Technically this is also venting matter, but "venting" to me implies large quantities.

Kinetic energy = mv2. Energy increases as the square of the velocity. By ejecting small particles you minimize mass loss. By ejecting them very very fast you maximize kinetic energy.

A creature in space near the sun would have access to a variety of incoming charged particles from the solar wind; mostly protons but other things too. Photosynthesis uses radiant energy and so without some adjunct metabolic path these charged particles cannot be harvested for energy. Your creature captures these and then accelerates and re-emits them; an ion thruster.

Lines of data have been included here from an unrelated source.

(** * SimplePoolWithLP and PoolFactory: a shallow embedding

    The two Solidity contracts of the repository,
    [contracts/contracts/SimplePoolWithLP.sol] (the pool engine) and
    [PoolFactory.sol] (the registry), are embedded as executable Rocq
    functions.

    - [uint256] values and addresses are binary naturals ([N]); Solidity 0.8
      arithmetic is checked, so every [+], [-], [*] and [/] of the source is
      a [checked_*] operation that fails with [Panic 0x11] (overflow or
      underflow) or [Panic 0x12] (division by zero).
    - A call either returns or reverts: fallible code lives in the [Result]
      monad, and a revert discards every tentative state change.
    - Storage is a record; mappings are [gmap]s read with default [0].
    - The two ERC-20 ledgers the pool talks to, the ERC-20 base contract that
      keeps the LP shares and the reentrancy guard are imported by the
      source from OpenZeppelin; they are modelled from the specification.
    - A token may call back into the pool from inside its transfer logic:
      into an entry point the pool declares, or into a function of the LP
      shares it inherits ([transfer], [transferFrom], [approve]). The
      pool's entry points are therefore defined over a [reenter] callback,
      and the knot is tied by recursion on the remaining call depth of the
      virtual machine. *)

From Stdlib Require Import NArith Lia String List.
From stdpp Require Import base option gmap.
From Equations Require Import Equations.
Import ListNotations.

Open Scope string_scope.
Open Scope N_scope.

(** ** Failures and the result monad *)

Inductive Failure : Type :=
| Revert (reason : string)            (* require(cond, "reason") *)
| Panic (code : N)                    (* compiler-inserted checks *)
| ReentrancyGuardReentrantCall
| ERC20InsufficientBalance
| ERC20InsufficientAllowance
| ERC20InvalidReceiver
| ERC20InvalidSender
| ERC20InvalidApprover
| ERC20InvalidSpender
| RevertNoData                        (* revert with empty return data *)
| CallDepthExceeded.

Inductive Result (A : Type) : Type :=
| Ok (a : A)
| Err (e : Failure).
Arguments Ok {A} a.
Arguments Err {A} e.

#[export] Instance Result_ret : MRet Result := fun A a => Ok a.
#[export] Instance Result_bind : MBind Result := fun A B f m =>
  match m with
  | Ok a => f a
  | Err e => Err e
  end.

Definition PANIC_OVERFLOW : N := 17.        (* 0x11 *)
Definition PANIC_DIV_BY_ZERO : N := 18.     (* 0x12 *)

Definition MAX_UINT256 : N := 2 ^ 256 - 1.

Definition checked_add (a b : N) : Result N :=
  if a + b <=? MAX_UINT256 then Ok (a + b) else Err (Panic PANIC_OVERFLOW).

Definition checked_sub (a b : N) : Result N :=
  if b <=? a then Ok (a - b) else Err (Panic PANIC_OVERFLOW).

Definition checked_mul (a b : N) : Result N :=
  if a * b <=? MAX_UINT256 then Ok (a * b) else Err (Panic PANIC_OVERFLOW).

Electrodynamic propulsion.

https://en.wikipedia.org/wiki/Electrodynamic_tether

Electrodynamic tethers (EDTs) are long conducting wires, such as one deployed from a tether satellite, which can operate on electromagnetic principles as generators, by converting their kinetic energy to electrical energy, or as motors, converting electrical energy to kinetic energy.[1] Electric potential is generated across a conductive tether by its motion through a planet's magnetic field.

This is contingent on the organism traversing an electromagnetic field. Some planets will have them; stars should have them. By creating an electrical field in a long "tail" the organism / spacecraft can push against an external field, turning energy into momentum.


Neither of these ideas is fiction; both are real. Although, of course not used by real creatures, as far as we know.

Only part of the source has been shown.